Using the Rest Operator with Function Parameters

Tell us what’s happening:

Hello guys, Please help with this. Am not getting it

Your code so far


const sum = (function() {
  "use strict";
  return function sum(...args) {
    const args = [ x, y, z ];
    return args.reduce((a, b) => a + b, 0);
  };
})();
console.log(sum(1, 2, 3)); // 6

Your browser information:

User Agent is: Mozilla/5.0 (Windows NT 10.0; Win64; x64) AppleWebKit/537.36 (KHTML, like Gecko) Chrome/76.0.3809.100 Safari/537.36.

Link to the challenge:
https://learn.freecodecamp.org/javascript-algorithms-and-data-structures/es6/use-the-rest-operator-with-function-parameters

What do the failing tests say?

TypeError: unknown: Duplicate declaration “args”

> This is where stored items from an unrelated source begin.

Lemma grows_spawn_all pid reqs s w : mon_inv s -> room (Z.of_nat (length reqs)) s -> grows s (spawn_all pid reqs s w).1.
Proof.
  unfold spawn_all. revert s w. induction reqs as [|r reqs IH]; intros s w Hi Hr; [done|]. cbn [foldl length] in *.
  pose proof (grows_spawn_pending pid r s w Hi) as H1.
  destruct (mon_inv_spawn_pending (Z.of_nat (length reqs)) pid r s w Hi) as [Hi1 Hr1]; [|lia|].
  { by replace (Z.of_nat (length reqs) + 1) with (Z.of_nat (Datatypes.S (length reqs))) by lia. }
  destruct (spawn_pending pid r s w) as [s1 w1]. cbn in *. etrans; [apply H1; unfold room in *; lia|]. by apply IH.
Qed.

Lemma grows_terminate fuel pid reason s w s' w' : mon_inv s -> room 0 s -> s_exit_handlers s = [] ->
  terminate_process fuel pid reason s w = Some (s', w') -> grows s s'.
Proof.
  intros Hi Hr He Ht. destruct (terminate_counters _ _ _ _ _ _ _ He Ht) as [En Er].
  apply terminate_cascaded in Ht as [[F _ _ _] _]; [|done]. split; [|lia..]. intros x Hx. left.
  assert (attrs x s' <> None) as Hn by (unfold attrs; destruct Hx as [p ->]; done).
  destruct (F x) as [E|E]; [|done]. unfold attrs in *. destruct (lookup_proc x s); [done|]. by rewrite E in Hn.
Qed.

Lemma grows_tick fuel s w b s' w' : mon_inv s -> room 19 s -> s_exit_handlers s = [] -> tick fuel s w = Some (b, s', w') -> grows s s'.
Proof.
  intros Hi Hr He Ht. unfold tick in Ht. pose proof (calm_prepare s w) as H1. destruct (prepare s w) as [s1 w1]. cbn in H1.
  assert (Hfuel : (length (queued s1) < select_fuel s1)%nat) by (unfold select_fuel; lia).
  pose proof (select_runnable_spec (select_fuel s1) s1 Hfuel) as Hsp. pose proof (calm_select (select_fuel s1) s1) as H2.
  destruct (select_runnable_frame (select_fuel s1) s1) as (Hreg & _).
  destruct (select_runnable (select_fuel s1) s1) as [[pid|] s2]; cbn in Hreg, H2; [|simplify_eq; apply grows_calm; by etrans].
  destruct Hsp as (_ & Hrun & _). unfold is_runnable in Hrun. destruct (lookup_proc pid s1) as [p|] eqn:Hp; [|done].
  assert (Hp2 : lookup_proc pid s2 = Some p) by (unfold lookup_proc in *; congruence).
  destruct (dispatch_quantum pid s2 w1 p Hp2) as (d & s4 & w4 & Hd & Hb). rewrite Hd in Ht. cbn in Ht.
  apply calm_dispatch in Hd. destruct (finish fuel pid d s4 w4) as [[s9 w9]|] eqn:Hf; [|done]. simplify_eq/=.
  unfold finish in Hf. pose proof (calm_deferred pid d s4 w4) as H7. cbn zeta in H7. destruct (send_all _ _ _) as [s7 w7].
  assert (Hc : calm s s7). { etrans; [exact H1|]. etrans; [exact H2|]. etrans; [|exact H7]. etrans; [|exact Hd]. by apply calm_alter. }
  etrans; [by apply grows_calm|]. pose proof Hc as (_ & He7 & _). rewrite He in He7.
  apply (mon_inv_calm s s7 Hc) in Hi. apply (room_calm _ s s7 Hc) in Hr.
  pose proof (grows_spawn_all pid (d_spawns d) s7 w7 Hi) as G8.
  destruct (mon_inv_spawn_all 0 pid (d_spawns d) s7 w7 Hi) as [Hi8 Hr8]; [eapply room_mono; [|done]; lia|done|].
  destruct (spawn_all_linked pid (d_spawns d) s7 w7) as [_ He8].
  destruct (spawn_all pid (d_spawns d) s7 w7) as [s8 w8]. cbn in *.
  etrans; [apply G8; eapply room_mono; [|exact Hr]; lia|]. destruct (d_stop d) as [reason|]; [|by simplify_eq].
  eapply grows_terminate; [exact Hi8|exact Hr8|congruence|exact Hf].
Qed.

args is declared when you write sum(...args)
Then when you write const args = [ x, y, z ]; you are attempting to redeclare something that already exists.

args is defined within the parameters , so you would not want to redefine args again. Instead, you want to declare 3 variables (x, y, and z) by destructuring args.

Ok, but then where does the rest operator come in

Here:

sum(...args)

The three dots before args.

That is exactly what i did, …args

Yes, but now you don’t need the extra line defining args.

Sorry for the confusion in my earlier reply about needing to destructure args. I only half read the instructions.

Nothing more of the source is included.